[[ THE DATA, beginning ]]
(** * Donlon dataset multiplication

    A shallow embedding of [generate_donlon_dataset_copies.py]: the grid
    offset calculator, the coordinate rewriting, the collector that walks
    the reference chain from the EADD airport, and the clone engine.

    Conventions of the embedding.
    - A Python [str] is a [string]; its characters are the code points
      0..255, and [isspace] is Python's [str.isspace] on that range.
    - A Python [int] is a [Z]; [//] and [%] are [Z.div] and [Z.modulo]
      (both round towards minus infinity, as Python does).
    - A Python [float] is a binary64 [float] (primitive floats).
    - A [dict] is an insertion-ordered association list with [dict_set]
      replacing the value of a key that is present; a [set] is a list
      without duplicates, only its membership is observed.
    - An lxml element is a tree [Element]; a node whose [tag] is [None] is
      a comment or processing instruction (its tag is not a [str]).  The
      [tail] of a node is not modelled: no modelled function reads it.
    - Elements are mutable objects: the top-level feature elements live in
      a [store] and are named by their index; [copy.deepcopy] allocates a
      new cell and the in-place updates of the clone engine write to it.
    - A raised exception is [Raise e]; [try]/[except] is a [match]. *)

From Stdlib Require Import ZArith List String Ascii Bool Lia Floats DecimalString
  DecimalZ.
Import ListNotations.

Set Warnings "-inexact-float,-register-all".
Local Open Scope string_scope.
Local Open Scope list_scope.

Infix "^^" := String.append (at level 60, right associativity).

(** ** Exceptions *)

Inductive exn : Type :=
| ValueError
| KeyError
| ZeroDivisionError
| OverflowError
| AttributeError
| DanglingRef. (* not a Python exception: a store index without a cell *)

Inductive result (A : Type) : Type :=
| Ok (a : A)
| Raise (e : exn).
Arguments Ok {A} a.
Arguments Raise {A} e.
[[ THE DATA, end ]]
Repeat the data verbatim.

(** * Donlon dataset multiplication

    A shallow embedding of [generate_donlon_dataset_copies.py]: the grid
    offset calculator, the coordinate rewriting, the collector that walks
    the reference chain from the EADD airport, and the clone engine.

    Conventions of the embedding.
    - A Python [str] is a [string]; its characters are the code points
      0..255, and [isspace] is Python's [str.isspace] on that range.
    - A Python [int] is a [Z]; [//] and [%] are [Z.div] and [Z.modulo]
      (both round towards minus infinity, as Python does).
    - A Python [float] is a binary64 [float] (primitive floats).
    - A [dict] is an insertion-ordered association list with [dict_set]
      replacing the value of a key that is present; a [set] is a list
      without duplicates, only its membership is observed.
    - An lxml element is a tree [Element]; a node whose [tag] is [None] is
      a comment or processing instruction (its tag is not a [str]).  The
      [tail] of a node is not modelled: no modelled function reads it.
    - Elements are mutable objects: the top-level feature elements live in
      a [store] and are named by their index; [copy.deepcopy] allocates a
      new cell and the in-place updates of the clone engine write to it.
    - A raised exception is [Raise e]; [try]/[except] is a [match]. *)

From Stdlib Require Import ZArith List String Ascii Bool Lia Floats DecimalString
  DecimalZ.
Import ListNotations.

Set Warnings "-inexact-float,-register-all".
Local Open Scope string_scope.
Local Open Scope list_scope.

Infix "^^" := String.append (at level 60, right associativity).

(** ** Exceptions *)

Inductive exn : Type :=
| ValueError
| KeyError
| ZeroDivisionError
| OverflowError
| AttributeError
| DanglingRef. (* not a Python exception: a store index without a cell *)

Inductive result (A : Type) : Type :=
| Ok (a : A)
| Raise (e : exn).
Arguments Ok {A} a.
Arguments Raise {A} e.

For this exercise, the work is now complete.